Instructions to follow: Give the data back exactly as it stands.
(Beginning of Provided information)
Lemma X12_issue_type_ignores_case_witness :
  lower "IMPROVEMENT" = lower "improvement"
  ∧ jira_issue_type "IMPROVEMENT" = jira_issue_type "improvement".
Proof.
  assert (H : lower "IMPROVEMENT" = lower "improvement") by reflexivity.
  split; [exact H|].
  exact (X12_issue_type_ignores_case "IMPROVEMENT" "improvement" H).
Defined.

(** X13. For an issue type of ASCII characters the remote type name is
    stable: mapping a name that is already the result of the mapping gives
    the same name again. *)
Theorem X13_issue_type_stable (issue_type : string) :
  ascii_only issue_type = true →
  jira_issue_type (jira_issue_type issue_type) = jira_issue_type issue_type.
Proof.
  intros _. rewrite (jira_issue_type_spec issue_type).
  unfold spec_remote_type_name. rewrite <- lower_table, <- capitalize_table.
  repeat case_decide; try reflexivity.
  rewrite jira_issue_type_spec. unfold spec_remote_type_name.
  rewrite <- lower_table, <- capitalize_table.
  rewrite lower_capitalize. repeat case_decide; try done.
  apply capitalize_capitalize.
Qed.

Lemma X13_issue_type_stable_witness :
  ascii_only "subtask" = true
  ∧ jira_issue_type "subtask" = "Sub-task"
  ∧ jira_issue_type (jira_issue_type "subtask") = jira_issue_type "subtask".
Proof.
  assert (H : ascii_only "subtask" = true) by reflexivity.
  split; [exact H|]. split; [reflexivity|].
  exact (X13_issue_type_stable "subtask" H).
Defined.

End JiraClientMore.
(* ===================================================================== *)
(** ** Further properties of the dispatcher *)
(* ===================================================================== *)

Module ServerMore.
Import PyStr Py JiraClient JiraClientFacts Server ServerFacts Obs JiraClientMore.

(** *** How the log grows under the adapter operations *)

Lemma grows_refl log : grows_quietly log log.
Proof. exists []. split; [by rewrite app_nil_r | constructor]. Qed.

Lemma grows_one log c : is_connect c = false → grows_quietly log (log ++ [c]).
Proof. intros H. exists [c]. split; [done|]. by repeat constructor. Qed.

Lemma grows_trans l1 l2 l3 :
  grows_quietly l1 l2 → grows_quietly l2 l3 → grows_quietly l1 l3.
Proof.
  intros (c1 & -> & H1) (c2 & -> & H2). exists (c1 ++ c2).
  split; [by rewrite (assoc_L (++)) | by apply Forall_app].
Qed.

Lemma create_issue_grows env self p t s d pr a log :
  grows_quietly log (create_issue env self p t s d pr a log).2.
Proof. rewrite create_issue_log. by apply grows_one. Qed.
(End of Provided information)
Solution:
Lemma X12_issue_type_ignores_case_witness :
  lower "IMPROVEMENT" = lower "improvement"
  ∧ jira_issue_type "IMPROVEMENT" = jira_issue_type "improvement".
Proof.
  assert (H : lower "IMPROVEMENT" = lower "improvement") by reflexivity.
  split; [exact H|].
  exact (X12_issue_type_ignores_case "IMPROVEMENT" "improvement" H).
Defined.

(** X13. For an issue type of ASCII characters the remote type name is
    stable: mapping a name that is already the result of the mapping gives
    the same name again. *)
Theorem X13_issue_type_stable (issue_type : string) :
  ascii_only issue_type = true →
  jira_issue_type (jira_issue_type issue_type) = jira_issue_type issue_type.
Proof.
  intros _. rewrite (jira_issue_type_spec issue_type).
  unfold spec_remote_type_name. rewrite <- lower_table, <- capitalize_table.
  repeat case_decide; try reflexivity.
  rewrite jira_issue_type_spec. unfold spec_remote_type_name.
  rewrite <- lower_table, <- capitalize_table.
  rewrite lower_capitalize. repeat case_decide; try done.
  apply capitalize_capitalize.
Qed.

Lemma X13_issue_type_stable_witness :
  ascii_only "subtask" = true
  ∧ jira_issue_type "subtask" = "Sub-task"
  ∧ jira_issue_type (jira_issue_type "subtask") = jira_issue_type "subtask".
Proof.
  assert (H : ascii_only "subtask" = true) by reflexivity.
  split; [exact H|]. split; [reflexivity|].
  exact (X13_issue_type_stable "subtask" H).
Defined.

End JiraClientMore.
(* ===================================================================== *)
(** ** Further properties of the dispatcher *)
(* ===================================================================== *)

Module ServerMore.
Import PyStr Py JiraClient JiraClientFacts Server ServerFacts Obs JiraClientMore.

(** *** How the log grows under the adapter operations *)

Lemma grows_refl log : grows_quietly log log.
Proof. exists []. split; [by rewrite app_nil_r | constructor]. Qed.

Lemma grows_one log c : is_connect c = false → grows_quietly log (log ++ [c]).
Proof. intros H. exists [c]. split; [done|]. by repeat constructor. Qed.

Lemma grows_trans l1 l2 l3 :
  grows_quietly l1 l2 → grows_quietly l2 l3 → grows_quietly l1 l3.
Proof.
  intros (c1 & -> & H1) (c2 & -> & H2). exists (c1 ++ c2).
  split; [by rewrite (assoc_L (++)) | by apply Forall_app].
Qed.

Lemma create_issue_grows env self p t s d pr a log :
  grows_quietly log (create_issue env self p t s d pr a log).2.
Proof. rewrite create_issue_log. by apply grows_one. Qed.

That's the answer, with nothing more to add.